— Work item —
When a line in the entries below contains the word "gmap", copy that line.
################
(** Field updates ([this.x = v]). *)
Definition set_authUrls (v : gmap string AuthUrlInfo) (s : State) : State :=
  Build_State v (authRequests s) (metaRequests s) (signRequests s)
    (didSignRequests s) (notification s) (windows s)
    (defaultAuthAccountSelection s) (authSubject s) (metaSubject s)
    (signSubject s) (didSignSubject s) (cachedUnlocks s) (counter s)
    (settled s) (storedAuthUrls s) (storedDefaultAuthAccounts s)
    (metaStore s) (definitions s) (didsStore s) (pairs s) (badgeText s)
    (chromeWindows s) (nextWindowId s) (inheritedProps s).
Definition set_authRequests (v : JsObject AuthRequest) (s : State) : State :=
  Build_State (authUrls s) v (metaRequests s) (signRequests s)
    (didSignRequests s) (notification s) (windows s)
    (defaultAuthAccountSelection s) (authSubject s) (metaSubject s)
    (signSubject s) (didSignSubject s) (cachedUnlocks s) (counter s)
    (settled s) (storedAuthUrls s) (storedDefaultAuthAccounts s)
    (metaStore s) (definitions s) (didsStore s) (pairs s) (badgeText s)
    (chromeWindows s) (nextWindowId s) (inheritedProps s).
Definition set_metaRequests (v : JsObject MetaRequest) (s : State) : State :=
  Build_State (authUrls s) (authRequests s) v (signRequests s)
    (didSignRequests s) (notification s) (windows s)
    (defaultAuthAccountSelection s) (authSubject s) (metaSubject s)
    (signSubject s) (didSignSubject s) (cachedUnlocks s) (counter s)
    (settled s) (storedAuthUrls s) (storedDefaultAuthAccounts s)
    (metaStore s) (definitions s) (didsStore s) (pairs s) (badgeText s)
    (chromeWindows s) (nextWindowId s) (inheritedProps s).
Definition set_signRequests (v : JsObject SignRequest) (s : State) : State :=
  Build_State (authUrls s) (authRequests s) (metaRequests s) v
    (didSignRequests s) (notification s) (windows s)
    (defaultAuthAccountSelection s) (authSubject s) (metaSubject s)
    (signSubject s) (didSignSubject s) (cachedUnlocks s) (counter s)
    (settled s) (storedAuthUrls s) (storedDefaultAuthAccounts s)
    (metaStore s) (definitions s) (didsStore s) (pairs s) (badgeText s)
    (chromeWindows s) (nextWindowId s) (inheritedProps s).
Definition set_didSignRequests (v : JsObject DidSignRequest)
    (s : State) : State :=
  Build_State (authUrls s) (authRequests s) (metaRequests s)
    (signRequests s) v (notification s) (windows s)
    (defaultAuthAccountSelection s) (authSubject s) (metaSubject s)
    (signSubject s) (didSignSubject s) (cachedUnlocks s) (counter s)
    (settled s) (storedAuthUrls s) (storedDefaultAuthAccounts s)
    (metaStore s) (definitions s) (didsStore s) (pairs s) (badgeText s)
    (chromeWindows s) (nextWindowId s) (inheritedProps s).
Definition set_notification (v : string) (s : State) : State :=
  Build_State (authUrls s) (authRequests s) (metaRequests s)
    (signRequests s) (didSignRequests s) v (windows s)
    (defaultAuthAccountSelection s) (authSubject s) (metaSubject s)
    (signSubject s) (didSignSubject s) (cachedUnlocks s) (counter s)
    (settled s) (storedAuthUrls s) (storedDefaultAuthAccounts s)
    (metaStore s) (definitions s) (didsStore s) (pairs s) (badgeText s)
    (chromeWindows s) (nextWindowId s) (inheritedProps s).
Definition set_windows (v : list nat) (s : State) : State :=
  Build_State (authUrls s) (authRequests s) (metaRequests s)
    (signRequests s) (didSignRequests s) (notification s) v
    (defaultAuthAccountSelection s) (authSubject s) (metaSubject s)
    (signSubject s) (didSignSubject s) (cachedUnlocks s) (counter s)
    (settled s) (storedAuthUrls s) (storedDefaultAuthAccounts s)
    (metaStore s) (definitions s) (didsStore s) (pairs s) (badgeText s)
    (chromeWindows s) (nextWindowId s) (inheritedProps s).
Definition set_defaultAuthAccountSelection (v : list string)
    (s : State) : State :=
  Build_State (authUrls s) (authRequests s) (metaRequests s)
    (signRequests s) (didSignRequests s) (notification s) (windows s) v
    (authSubject s) (metaSubject s) (signSubject s) (didSignSubject s)
    (cachedUnlocks s) (counter s) (settled s) (storedAuthUrls s)
    (storedDefaultAuthAccounts s) (metaStore s) (definitions s)
    (didsStore s) (pairs s) (badgeText s) (chromeWindows s) (nextWindowId s)
    (inheritedProps s).
Definition set_authSubject (v : list AuthorizeRequest) (s : State) : State :=
  Build_State (authUrls s) (authRequests s) (metaRequests s)
    (signRequests s) (didSignRequests s) (notification s) (windows s)
    (defaultAuthAccountSelection s) v (metaSubject s) (signSubject s)
    (didSignSubject s) (cachedUnlocks s) (counter s) (settled s)
    (storedAuthUrls s) (storedDefaultAuthAccounts s) (metaStore s)
    (definitions s) (didsStore s) (pairs s) (badgeText s) (chromeWindows s)
    (nextWindowId s) (inheritedProps s).
Definition set_metaSubject (v : list MetaRequest) (s : State) : State :=
  Build_State (authUrls s) (authRequests s) (metaRequests s)
    (signRequests s) (didSignRequests s) (notification s) (windows s)
    (defaultAuthAccountSelection s) (authSubject s) v (signSubject s)
    (didSignSubject s) (cachedUnlocks s) (counter s) (settled s)
    (storedAuthUrls s) (storedDefaultAuthAccounts s) (metaStore s)
    (definitions s) (didsStore s) (pairs s) (badgeText s) (chromeWindows s)
    (nextWindowId s) (inheritedProps s).
Definition set_signSubject (v : list SignRequest) (s : State) : State :=
  Build_State (authUrls s) (authRequests s) (metaRequests s)
    (signRequests s) (didSignRequests s) (notification s) (windows s)
    (defaultAuthAccountSelection s) (authSubject s) (metaSubject s) v
    (didSignSubject s) (cachedUnlocks s) (counter s) (settled s)
    (storedAuthUrls s) (storedDefaultAuthAccounts s) (metaStore s)
    (definitions s) (didsStore s) (pairs s) (badgeText s) (chromeWindows s)
    (nextWindowId s) (inheritedProps s).
Definition set_didSignSubject (v : list DidSignRequest) (s : State) : State :=
  Build_State (authUrls s) (authRequests s) (metaRequests s)
    (signRequests s) (didSignRequests s) (notification s) (windows s)
    (defaultAuthAccountSelection s) (authSubject s) (metaSubject s)
    (signSubject s) v (cachedUnlocks s) (counter s) (settled s)
    (storedAuthUrls s) (storedDefaultAuthAccounts s) (metaStore s)
    (definitions s) (didsStore s) (pairs s) (badgeText s) (chromeWindows s)
    (nextWindowId s) (inheritedProps s).
Definition set_cachedUnlocks (v : gmap string Z) (s : State) : State :=
  Build_State (authUrls s) (authRequests s) (metaRequests s)
    (signRequests s) (didSignRequests s) (notification s) (windows s)
    (defaultAuthAccountSelection s) (authSubject s) (metaSubject s)
    (signSubject s) (didSignSubject s) v (counter s) (settled s)
    (storedAuthUrls s) (storedDefaultAuthAccounts s) (metaStore s)
    (definitions s) (didsStore s) (pairs s) (badgeText s) (chromeWindows s)
    (nextWindowId s) (inheritedProps s).
Definition set_counter (v : nat) (s : State) : State :=
  Build_State (authUrls s) (authRequests s) (metaRequests s)
    (signRequests s) (didSignRequests s) (notification s) (windows s)
    (defaultAuthAccountSelection s) (authSubject s) (metaSubject s)
    (signSubject s) (didSignSubject s) (cachedUnlocks s) v (settled s)
    (storedAuthUrls s) (storedDefaultAuthAccounts s) (metaStore s)
    (definitions s) (didsStore s) (pairs s) (badgeText s) (chromeWindows s)
    (nextWindowId s) (inheritedProps s).
Definition set_settled (v : list (string * settlement)) (s : State) : State :=
  Build_State (authUrls s) (authRequests s) (metaRequests s)
    (signRequests s) (didSignRequests s) (notification s) (windows s)
    (defaultAuthAccountSelection s) (authSubject s) (metaSubject s)
    (signSubject s) (didSignSubject s) (cachedUnlocks s) (counter s) v
    (storedAuthUrls s) (storedDefaultAuthAccounts s) (metaStore s)
    (definitions s) (didsStore s) (pairs s) (badgeText s) (chromeWindows s)
    (nextWindowId s) (inheritedProps s).
Definition set_storedAuthUrls (v : option (gmap string AuthUrlInfo))
    (s : State) : State :=
  Build_State (authUrls s) (authRequests s) (metaRequests s)
    (signRequests s) (didSignRequests s) (notification s) (windows s)
    (defaultAuthAccountSelection s) (authSubject s) (metaSubject s)
    (signSubject s) (didSignSubject s) (cachedUnlocks s) (counter s)
    (settled s) v (storedDefaultAuthAccounts s) (metaStore s)
    (definitions s) (didsStore s) (pairs s) (badgeText s) (chromeWindows s)
    (nextWindowId s) (inheritedProps s).
Definition set_storedDefaultAuthAccounts (v : option (list string))
    (s : State) : State :=
  Build_State (authUrls s) (authRequests s) (metaRequests s)
    (signRequests s) (didSignRequests s) (notification s) (windows s)
    (defaultAuthAccountSelection s) (authSubject s) (metaSubject s)
    (signSubject s) (didSignSubject s) (cachedUnlocks s) (counter s)
    (settled s) (storedAuthUrls s) v (metaStore s) (definitions s)
    (didsStore s) (pairs s) (badgeText s) (chromeWindows s) (nextWindowId s)
    (inheritedProps s).
Definition set_metaStore (v : JsObject MetadataDef) (s : State) : State :=
  Build_State (authUrls s) (authRequests s) (metaRequests s)
    (signRequests s) (didSignRequests s) (notification s) (windows s)
    (defaultAuthAccountSelection s) (authSubject s) (metaSubject s)
    (signSubject s) (didSignSubject s) (cachedUnlocks s) (counter s)
    (settled s) (storedAuthUrls s) (storedDefaultAuthAccounts s) v
    (definitions s) (didsStore s) (pairs s) (badgeText s) (chromeWindows s)
    (nextWindowId s) (inheritedProps s).
Definition set_definitions (v : gmap string MetadataDef) (s : State) : State :=
  Build_State (authUrls s) (authRequests s) (metaRequests s)
    (signRequests s) (didSignRequests s) (notification s) (windows s)
    (defaultAuthAccountSelection s) (authSubject s) (metaSubject s)
    (signSubject s) (didSignSubject s) (cachedUnlocks s) (counter s)
    (settled s) (storedAuthUrls s) (storedDefaultAuthAccounts s)
    (metaStore s) v (didsStore s) (pairs s) (badgeText s) (chromeWindows s)
    (nextWindowId s) (inheritedProps s).
Definition set_didsStore (v : gmap string DidJson) (s : State) : State :=
  Build_State (authUrls s) (authRequests s) (metaRequests s)
    (signRequests s) (didSignRequests s) (notification s) (windows s)
    (defaultAuthAccountSelection s) (authSubject s) (metaSubject s)
    (signSubject s) (didSignSubject s) (cachedUnlocks s) (counter s)
    (settled s) (storedAuthUrls s) (storedDefaultAuthAccounts s)
    (metaStore s) (definitions s) v (pairs s) (badgeText s)
    (chromeWindows s) (nextWindowId s) (inheritedProps s).
Definition set_pairs (v : gmap string KeyringPair) (s : State) : State :=
  Build_State (authUrls s) (authRequests s) (metaRequests s)
    (signRequests s) (didSignRequests s) (notification s) (windows s)
    (defaultAuthAccountSelection s) (authSubject s) (metaSubject s)
    (signSubject s) (didSignSubject s) (cachedUnlocks s) (counter s)
    (settled s) (storedAuthUrls s) (storedDefaultAuthAccounts s)
    (metaStore s) (definitions s) (didsStore s) v (badgeText s)
    (chromeWindows s) (nextWindowId s) (inheritedProps s).
Definition set_badgeText (v : string) (s : State) : State :=
  Build_State (authUrls s) (authRequests s) (metaRequests s)
    (signRequests s) (didSignRequests s) (notification s) (windows s)
    (defaultAuthAccountSelection s) (authSubject s) (metaSubject s)
    (signSubject s) (didSignSubject s) (cachedUnlocks s) (counter s)
    (settled s) (storedAuthUrls s) (storedDefaultAuthAccounts s)
    (metaStore s) (definitions s) (didsStore s) (pairs s) v
    (chromeWindows s) (nextWindowId s) (inheritedProps s).
Definition set_chromeWindows (v : list nat) (s : State) : State :=
  Build_State (authUrls s) (authRequests s) (metaRequests s)
    (signRequests s) (didSignRequests s) (notification s) (windows s)
    (defaultAuthAccountSelection s) (authSubject s) (metaSubject s)
    (signSubject s) (didSignSubject s) (cachedUnlocks s) (counter s)
    (settled s) (storedAuthUrls s) (storedDefaultAuthAccounts s)
    (metaStore s) (definitions s) (didsStore s) (pairs s) (badgeText s) v
    (nextWindowId s) (inheritedProps s).
Definition set_nextWindowId (v : nat) (s : State) : State :=
  Build_State (authUrls s) (authRequests s) (metaRequests s)
    (signRequests s) (didSignRequests s) (notification s) (windows s)
    (defaultAuthAccountSelection s) (authSubject s) (metaSubject s)
    (signSubject s) (didSignSubject s) (cachedUnlocks s) (counter s)
    (settled s) (storedAuthUrls s) (storedDefaultAuthAccounts s)
    (metaStore s) (definitions s) (didsStore s) (pairs s) (badgeText s)
    (chromeWindows s) v (inheritedProps s).
Definition set_inheritedProps (v : gmap string (list string * option (list string)))
    (s : State) : State :=
  Build_State (authUrls s) (authRequests s) (metaRequests s)
    (signRequests s) (didSignRequests s) (notification s) (windows s)
    (defaultAuthAccountSelection s) (authSubject s) (metaSubject s)
    (signSubject s) (didSignSubject s) (cachedUnlocks s) (counter s)
    (settled s) (storedAuthUrls s) (storedDefaultAuthAccounts s)
    (metaStore s) (definitions s) (didsStore s) (pairs s) (badgeText s)
    (chromeWindows s) (nextWindowId s) v.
################
— Problem solution —
Definition set_authUrls (v : gmap string AuthUrlInfo) (s : State) : State :=
Definition set_cachedUnlocks (v : gmap string Z) (s : State) : State :=
Definition set_storedAuthUrls (v : option (gmap string AuthUrlInfo))
Definition set_definitions (v : gmap string MetadataDef) (s : State) : State :=
Definition set_didsStore (v : gmap string DidJson) (s : State) : State :=
Definition set_pairs (v : gmap string KeyringPair) (s : State) : State :=
Definition set_inheritedProps (v : gmap string (list string * option (list string)))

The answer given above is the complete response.